She led Louise away with a half-mischievous
suggestion of maternal propriety, and left Mainwaring
once more alone on the veranda.
He had done it! Certainly she
must have understood his meaning, and there was nothing
left for him to do but to acquaint Bradley with his
intentions to-night, and press her for a final answer
in the morning. There would be no indelicacy
then in asking her for an interview more free from
interruption than this public veranda. Without
conceit, he did not doubt what the answer would be.
His indecision, his sudden resolution to leave her,
had been all based upon the uncertainty of his
own feelings, the propriety of his declaration,
the possibility of some previous experience of hers
that might compromise him. Convinced by
her unembarrassed manner of her innocence, or rather
satisfied of her indifference to Richardson’s
gossip, he had been hurried by his feelings into an
unexpected avowal. Brought up in the perfect security
of his own social position, and familiarly conscious without
vanity of its importance and power in such
a situation, he believed, without undervaluing Louise’s
charms or independence, that he had no one else than
himself to consult. Even the slight uneasiness
that still pursued him was more due to his habitual
conscientiousness of his own intention than to any
fear that she would not fully respond to it. Indeed,
with his conservative ideas of proper feminine self-restraint,
Louise’s calm passivity and undemonstrative
attitude were a proof of her superiority; had she
blushed overmuch, cried, or thrown herself into his
arms, he would have doubted the wisdom of so easy
a selection. It was true he had known her scarcely
three weeks; if he chose to be content with that, his
own accessible record of three centuries should be
sufficient for her, and condone any irregularity.
Nevertheless, as an hour slipped away
and Louise did not make her appearance, either on
the veranda or in the little sitting-room off the
hall, Mainwaring became more uneasy as to the incompleteness
of their interview.
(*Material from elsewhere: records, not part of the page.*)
(* ===================================================================== *)
(* gedcom-viewer: the GEDCOM field parsers and the relationship graph    *)
(*                                                                       *)
(* A shallow embedding of                                                *)
(*   - GedcomParser.parseName / normalizeSex / parseDate / monthToNumber *)
(*   - RelationshipGraphBuilder.build / getAncestors /                   *)
(*     getImmediateFamily                                                *)
(* and the properties the specification states about them.               *)
(*                                                                       *)
(* JavaScript values are modelled as follows.                            *)
(*   - A string is a Rocq [string]: its characters when the text is      *)
(*     ASCII, the bytes of its UTF-8 form otherwise. Comparing, testing  *)
(*     for emptiness, cutting at a slash or at a space are the same on   *)
(*     either. [trim], [toUpperCase], [\s] and the blanks [parseInt]     *)
(*     skips are modelled for ASCII text, where they are exact; what is  *)
(*     proved of the parsed names and dates through them is stated for   *)
(*     ASCII text ([ascii_text]). [normalizeSex] only compares the       *)
(*     upper-cased value with six ASCII words, which no text beyond      *)
(*     ASCII upper-cases to.                                             *)
(*   - An optional field [x?: T] is an [option T]; [undefined] is        *)
(*     [None].                                                           *)
(*   - [Map<string, V>] is a [gmap string V]; [Set<string>] is a         *)
(*     [gset string]. A node object stored in the map and mutated in     *)
(*     place is written back under its key.                              *)
(*   - A number produced by [parseInt] is a [jsnum]: [NaN] or an         *)
(*     integer. The model computes the integer the digits denote, which  *)
(*     is the JavaScript number as long as its magnitude is at most      *)
(*     2^53; what is proved of a parsed number is stated in that range   *)
(*     ([exact_number]).                                                 *)
(* ===================================================================== *)

From Stdlib Require Import ZArith Ascii String.
From stdpp Require Import base option list gmap strings fin_maps fin_sets.

(* --------------------------------------------------------------------- *)
(* Data model (types/gedcom)                                             *)
(* --------------------------------------------------------------------- *)

(** The result of [parseInt]. *)
Inductive jsnum : Type :=
  | NaN
  | Num (z : Z).

(** [DateInfo]: a field that was never assigned is [None]. *)
Record DateInfo : Type := mkDateInfo {
  day : option jsnum;
  month : option jsnum;
  year : option jsnum;
  text : option string
}.

Record LifeEvent : Type := mkLifeEvent {
  date : option DateInfo;
  place : option string;
  confirmed : option bool
}.

(** ['M' | 'F' | 'U' | 'X'] *)
Inductive Sex : Type := M | F | U | X.

(** [Profile]. The field [id] is [profile_id] here. *)
Record Profile : Type := mkProfile {
  profile_id : string;
  firstName : option string;
  lastName : option string;
  sex : option Sex;
  famc : option string;
  fams : option (list string);
  birth : option LifeEvent;
  death : option LifeEvent
}.

(** [Family]. The fields [id] and [children] are [family_id] and
    [family_children] here. *)
Record Family : Type := mkFamily {
  family_id : string;
  husb : option string;
  wife : option string;
  family_children : option (list string);
  marriage : option LifeEvent
}.

(** [GedcomData]. The field [fams] is [data_fams] here. *)
Record GedcomData : Type := mkGedcomData {
  indis : list Profile;
  data_fams : list Family
}.

Inductive Relationship : Type := full | half | step.

(** [ProfileNode]. [spouses] holds (spouseId, familyId), [children]
    holds (childId, familyId), [siblings] holds (siblingId, relationship). *)
Record ProfileNode : Type := mkProfileNode {
  profile : Profile;
  parents : option (list string);
  spouses : list (string * string);
  children : list (string * string);
  siblings : list (string * Relationship)
}.
(** C9: whatever the register value, [rhd_r] completes and puts on the wire
    the frame of the address byte [(reg & 0x3F) | 0xC0], whose bits 7 and 6
    are 1 and 1, and [rhd_w] that of [(reg & 0x3F) | 0x80], whose bits 7 and
    6 are 1 and 0; the low six bits of the byte are those of the register;
    in single mode the byte is the high byte of the word sent, in double
    mode the opcode shows as the top two bit pairs of the first word; and
    setting the opcode bits in the argument beforehand changes neither
    call. *)
Theorem access_opcode_bits dev reg val w :
  (exists res c,
     rhd_r dev reg w =
     Some (res, {| chip := c;
                   wire := wire w ++ [frame (double_bits dev) (read_addr reg) 0] |})) /\
  (exists res c,
     rhd_w dev reg val w =
     Some (res, {| chip := c;
                   wire := wire w ++
                           [frame (double_bits dev) (write_addr reg) (u8 val)] |})) /\
  (0 <= read_addr reg < 256 /\
   Z.testbit (read_addr reg) 7 = true /\ Z.testbit (read_addr reg) 6 = true /\
   Z.land (read_addr reg) 0x3F = Z.land reg 0x3F) /\
  (0 <= write_addr reg < 256 /\
   Z.testbit (write_addr reg) 7 = true /\ Z.testbit (write_addr reg) 6 = false /\
   Z.land (write_addr reg) 0x3F = Z.land reg 0x3F) /\
  (Z.shiftr (hd 0 (xfer_tx (frame false (read_addr reg) 0))) 8 = read_addr reg /\
   Z.shiftr (hd 0 (xfer_tx (frame false (write_addr reg) (u8 val)))) 8 =
   write_addr reg) /\
  (let word := hd 0 (xfer_tx (frame true (read_addr reg) 0)) in
   Z.testbit word 15 = true /\ Z.testbit word 14 = true /\
   Z.testbit word 13 = true /\ Z.testbit word 12 = true) /\
  (let word := hd 0 (xfer_tx (frame true (write_addr reg) (u8 val))) in
   Z.testbit word 15 = true /\ Z.testbit word 14 = true /\
   Z.testbit word 13 = false /\ Z.testbit word 12 = false) /\
  rhd_r dev (Z.lor reg 0xC0) w = rhd_r dev reg w /\
  rhd_w dev (Z.lor reg 0xC0) val w = rhd_w dev reg val w /\
  rhd_w dev (Z.lor reg 0x80) val w = rhd_w dev reg val w.
Proof.
  repeat apply conj.
  - rewrite rhd_r_spec. cbv zeta. destruct (rw dev _ _ _) as [c got]. eauto.
  - rewrite rhd_w_spec. cbv zeta. destruct (rw dev _ _ _) as [c got]. eauto.
  - apply opcode_addr_range. lia.
  - apply opcode_addr_range. lia.
  - unfold read_addr. rewrite opcode_addr_testbit by lia. reflexivity.
  - unfold read_addr. rewrite opcode_addr_testbit by lia. reflexivity.
  - apply six_bits_addr. reflexivity.
  - apply opcode_addr_range. lia.
  - apply opcode_addr_range. lia.
  - unfold write_addr. rewrite opcode_addr_testbit by lia. reflexivity.
  - unfold write_addr. rewrite opcode_addr_testbit by lia. reflexivity.
  - apply six_bits_addr. reflexivity.
  - apply high_byte_of_word. lia.
  - apply high_byte_of_word, u8_range.
  - apply (dup_opcode_bits (read_addr reg) 7); [lia|].
    unfold read_addr. rewrite opcode_addr_testbit by lia. reflexivity.
  - apply (dup_opcode_bits (read_addr reg) 7); [lia|].
    unfold read_addr. rewrite opcode_addr_testbit by lia. reflexivity.
  - apply (dup_opcode_bits (read_addr reg) 6); [lia|].
    unfold read_addr. rewrite opcode_addr_testbit by lia. reflexivity.
  - apply (dup_opcode_bits (read_addr reg) 6); [lia|].
    unfold read_addr. rewrite opcode_addr_testbit by lia. reflexivity.
  - apply (dup_opcode_bits (write_addr reg) 7); [lia|].
    unfold write_addr. rewrite opcode_addr_testbit by lia. reflexivity.
  - apply (dup_opcode_bits (write_addr reg) 7); [lia|].
    unfold write_addr. rewrite opcode_addr_testbit by lia. reflexivity.
  - apply (dup_opcode_bits (write_addr reg) 6); [lia|].
    unfold write_addr. rewrite opcode_addr_testbit by lia. reflexivity.
  - apply (dup_opcode_bits (write_addr reg) 6); [lia|].
    unfold write_addr. rewrite opcode_addr_testbit by lia. reflexivity.
  - rewrite !rhd_r_spec. unfold read_addr.
    rewrite (six_bits_opcode 0xC0 reg) by reflexivity. reflexivity.
  - rewrite !rhd_w_spec. unfold write_addr.
    rewrite (six_bits_opcode 0xC0 reg) by reflexivity. reflexivity.
  - rewrite !rhd_w_spec. unfold write_addr.
    rewrite (six_bits_opcode 0x80 reg) by reflexivity. reflexivity.
Qed.

End AccessFacts.

(** ** DeviceLifecycle: the identity check *)

Lemma reply_range (double : bool) (got : nat -> Z) : 0 <= reply double got < 256.
Proof.
  unfold reply. destruct double; [exact (proj1 (unsplit_range _)) | apply u8_range].
Qed.

(** [(char)] is one-to-one on the values of a byte, whichever the
    signedness of [char]. *)
Lemma to_char_inj (sgn : bool) (a b : Z) :
  0 <= a < 256 -> 0 <= b < 256 -> (to_char sgn a =? to_char sgn b) = (a =? b).
Proof.
  intros Ha Hb. unfold to_char.
  destruct sgn; cbn [andb]; [|reflexivity].
  destruct (Z.leb_spec 128 a), (Z.leb_spec 128 b);
    destruct (Z.eqb_spec a b) as [->|Hne];
    rewrite ?Z.eqb_refl; try reflexivity; try lia; apply Z.eqb_neq; lia.
Qed.

Lemma char_code_range (c : ascii) : 0 <= char_code c < 256.
Proof.
  unfold char_code. pose proof (N_ascii_bounded c) as H. lia.
Qed.

Section LifecycleFacts.

Context {St : Type}.
Implicit Types (dev : rhd_device_t St) (w : world St).

Lemma rhd_r_exchange dev reg w :
  rhd_r dev reg w =
  Some (exchange dev (frame (double_bits dev) (read_addr reg) 0) w).
Proof.
  rewrite rhd_r_spec. unfold exchange. cbv zeta.
  destruct (rw dev _ _ _) as [c got]. reflexivity.
Qed.

Lemma exchange_range dev x w : 0 <= fst (exchange dev x w) < 256.
Proof.
  unfold exchange. destruct (rw dev _ _ _) as [c got]. apply reply_range.
Qed.

Lemma exchange_wire dev x w : wire (snd (exchange dev x w)) = wire w ++ [x].
Proof.
  unfold exchange. destruct (rw dev _ _ _) as [c got]. reflexivity.
Qed.

Lemma rhd_read_force_spec dev reg w :
  rhd_read_force dev reg w = Some (read3 dev reg w).
Proof.
  unfold rhd_read_force, for_rangeM, read3. cbn [seq forM].
  unfold mbind, M_bind, mret, M_ret. rewrite rhd_r_exchange.
  destruct (exchange dev _ w) as [v1 w1]. cbn [snd]. rewrite rhd_r_exchange.
  destruct (exchange dev _ w1) as [v2 w2]. cbn [snd]. apply rhd_r_exchange.
Qed.

Lemma read3_range dev reg w : 0 <= fst (read3 dev reg w) < 256.
Proof. apply exchange_range. Qed.

Lemma read3_wire dev reg w :
  let x := frame (double_bits dev) (read_addr reg) 0 in
  wire (snd (read3 dev reg w)) = wire w ++ [x; x; x].
Proof.
  cbv zeta. unfold read3. rewrite !exchange_wire, <- !app_assoc. reflexivity.
Qed.

(** The loop of the identity check against the letters read in a row. *)
Lemma sanity_loop_spec (base : Z) (sgn : bool) dev (sig : list ascii) (i : Z) w :
  exists w',
    sanity_loop base sgn dev sig i w =
    Some (match first_mismatch (identity_reads dev base (length sig) i w)
                  (map char_code sig) i with
          | None => 0
          | Some k => k + base
          end, w').
Proof.
  revert i w. induction sig as [|c sig IH]; intros i w.
  - exists w. reflexivity.
  - cbn [sanity_loop length identity_reads map].
    unfold mbind, M_bind. rewrite rhd_read_force_spec.
    pose proof (read3_range dev (base + i) w) as Hv.
    destruct (read3 dev (base + i) w) as [v w1]. cbn [fst] in Hv.
    cbn [first_mismatch].
    rewrite to_char_inj by (try apply char_code_range; lia).
    destruct (v =? char_code c); cbn [negb].
    + apply IH.
    + exists w1. reflexivity.
Qed.

(** C7: [rhd_read_force] is three reads of the same register in a row, the
    third result kept; [rhd_sanity_check] always completes, and, of the
    letters so read from the five registers from [INTAN_0] on, compared in
    order with the codes of "INTAN", it returns 0 when none differs and
    otherwise [INTAN_0] plus the index of the first that differs. *)
Theorem sanity_check_result (INTAN_0 : Z) (char_is_signed : bool) dev w :
  (forall reg w0,
     rhd_read_force dev reg w0 = Some (read3 dev reg w0) /\
     let x := frame (double_bits dev) (read_addr reg) 0 in
     wire (snd (read3 dev reg w0)) = wire w0 ++ [x; x; x]) /\
  map char_code (list_ascii_of_string INTAN) = [73; 78; 84; 65; 78] /\
  exists w',
    rhd_sanity_check INTAN_0 char_is_signed dev w =
    Some (match first_mismatch (identity_reads dev INTAN_0 5 0 w)
                  [73; 78; 84; 65; 78] 0 with
          | None => 0
          | Some i => INTAN_0 + i
          end, w').
Proof.
  split; [|split].
  - intros reg w0. split; [apply rhd_read_force_spec | apply read3_wire].
  - reflexivity.
  - destruct (sanity_loop_spec INTAN_0 char_is_signed dev
                (list_ascii_of_string INTAN) 0 w) as [w' Hw'].
    exists w'. unfold rhd_sanity_check. rewrite Hw'.
    change (map char_code (list_ascii_of_string INTAN)) with [73; 78; 84; 65; 78].
    change (length (list_ascii_of_string INTAN)) with 5%nat.
    destruct (first_mismatch _ _ 0) as [k|]; [|reflexivity].
    do 2 f_equal. lia.
Qed.

End LifecycleFacts.

(** ** The order of floating-point comparison *)

Lemma SFcompare_rank (x y : spec_float) :
  is_nan x = false -> is_nan y = false ->
  SFcompare x y = Some (lex_compare (rank x) (rank y)).
Proof.
  intros Hx Hy.
  destruct x as [sx|sx| |sx mx ex], y as [sy|sy| |sy my ey];
    try discriminate; try (destruct sx); try (destruct sy); try reflexivity.
  cbn [SFcompare rank lex_compare]. change (-1 ?= -1) with Eq. cbv iota.
    rewrite Z.compare_opp, (Z.compare_antisym ex ey).
    destruct (ex ?= ey); reflexivity.
Qed.

Lemma lex_compare_le (a b : Z * Z * Z) :
  lex_le a b <-> lex_compare a b <> Gt.
Proof.
  destruct a as [[a1 a2] a3], b as [[b1 b2] b3]. unfold lex_le, lex_compare.
  destruct (Z.compare_spec a1 b1), (Z.compare_spec a2 b2), (Z.compare_spec a3 b3);
    split; intros Hgoal; try discriminate; try congruence; try lia.
Qed.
Perhaps a faint suspicion
of the inadequacy of her response began to trouble
him; but he still fatuously regarded it rather as
owing to his own hurried and unfinished declaration.
It was true that he hadn’t said half what he
intended to say; it was true that she might have misunderstood
it as the conventional gallantry of the situation,
as terrible thought! the light
banter of the habitual love-making American, to which
she had been accustomed; perhaps even now she relegated
him to the level of Greyson, and this accounted for
her singular impassiveness an impassiveness
that certainly was singular now he reflected upon
it that might have been even contempt.
The last thought pricked his deep conscientiousness;
he walked hurriedly up and down the veranda, and then,
suddenly re-entering his room, took up a sheet of
note-paper, and began to write to her:
“Can you grant me a few moments’
interview alone? I cannot bear you should think
that what I was trying to tell you when we were interrupted
was prompted by anything but the deepest sincerity
and conviction, or that I am willing it should be
passed over lightly by you or be forgotten. Pray
give me a chance of proving it, by saying you will
see me. F. M.”
But how should he convey this to her?
His delicacy revolted against handing it to her behind
Mrs. Bradley’s back, or the prestidigitation
of slipping it into her lap or under her plate before
them at luncheon; he thought for an instant of the
Chinaman, but gentlemen except in that
“mirror of nature” the stage usually
hesitate to suborn other people’s servants,
or entrust a woman’s secret to her inferiors.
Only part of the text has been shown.